MRG Conference – Day 1 / Session 3  The New Armoury

Philip Ley, Sega Europe Michael Freter, McCann Erickson Dave Waters,Duckworth Finn Grubb Waters

Philip Ley, European Marketing Director of Sega Europe opened the first afternoon session with an entertaining case history for Sega, which made use of all promotional vehicles, most particularly PR (some real, some spoof) He also explained how Sega has a second board which meets quarterly, consisting entirely of children.

Michael Freter, Executive Director of McCann Erickson provided a further case history – The Gold Blend Soap – when discussing “Above The Line, Below The Line, Blurring The Edges.”

“The days of the line are numbered”, he said, detailing how all former “below the line” activities can be used – but only in support of advertising.

He suggested that advertising as an effective sales tool “is not getting its due.
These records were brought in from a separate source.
(** An operation that counts only reads, or is a locked instruction that adds
    to the variable and returns what it should. *)
Lemma counting o d :
  delta o = Some d ->
  o = Read \/ exists f g, instr_of v o = Modify true 4 v f g /\
    forall x, f (u32 x) = u32 (x + d) /\ s32 <$> g (u32 x) = answer o x.
Proof.
  intros Hd. destruct o; try discriminate Hd; injection Hd as <-; [by left|right; eexists _, _; split; [reflexivity|]..];
    intros x; cbn [rmw_op answer delta fmap option_fmap option_map default from_option id];
    unfold cut; change (256 ^ Z.of_nat 4) with 4294967296; split; try reflexivity; try (f_equal; mach); mach.
Qed.

(** Between accesses: the variable holds [x]; the thread that has the bus, and
    no other, has loaded it, for an instruction that counts. *)
Record ainv (st : amachine) (x : Z) : Prop := {
  ai_value : load_le 4 (a_mem st) v = Ok (u32 x);
  ai_bus : forall i, a_bus st = Some i ->
    exists o rest, a_threads st !! i = Some (mkThread (Some (u32 x)) (o :: rest)) /\ o <> Read;
  ai_others : forall i t, a_threads st !! i = Some t -> a_bus st <> Some i -> t_loaded t = None;
}.

#[local] Instance deltas_perm : Proper (Permutation ==> eq) deltas.
Proof. intros l1 l2 H. unfold deltas. induction H; cbn [foldr]; lia. Qed.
The agency is always best placed to be custodian of the brand” The Gold Blend soap had seen McCanns “acting like a programme maker, not an advertiser.” A video of the entire series of commercials had sold well and a book had sold 200,000 copies after being launched in Valentine week 1993.

Brand share has reached its highest ever, with volume up 40% (equivalent of 3 million extra cups drunk daily). In the USA, Nescafe’s equivalent premium coffee, Taster’s Choice, had performed equally well, and the campaign had received the same incredible level of media coverage. A new campaign starts soon. Dave Waters, Creative Director of Duckworth Finn Grubb Waters concluded the conference’s “advertising campaigns session” with several examples (from past and present) of TV advertising which had tackled difficult and often dull briefs in an innovative – and brave – fashion.

There were no telephone numbers in sight in these examples.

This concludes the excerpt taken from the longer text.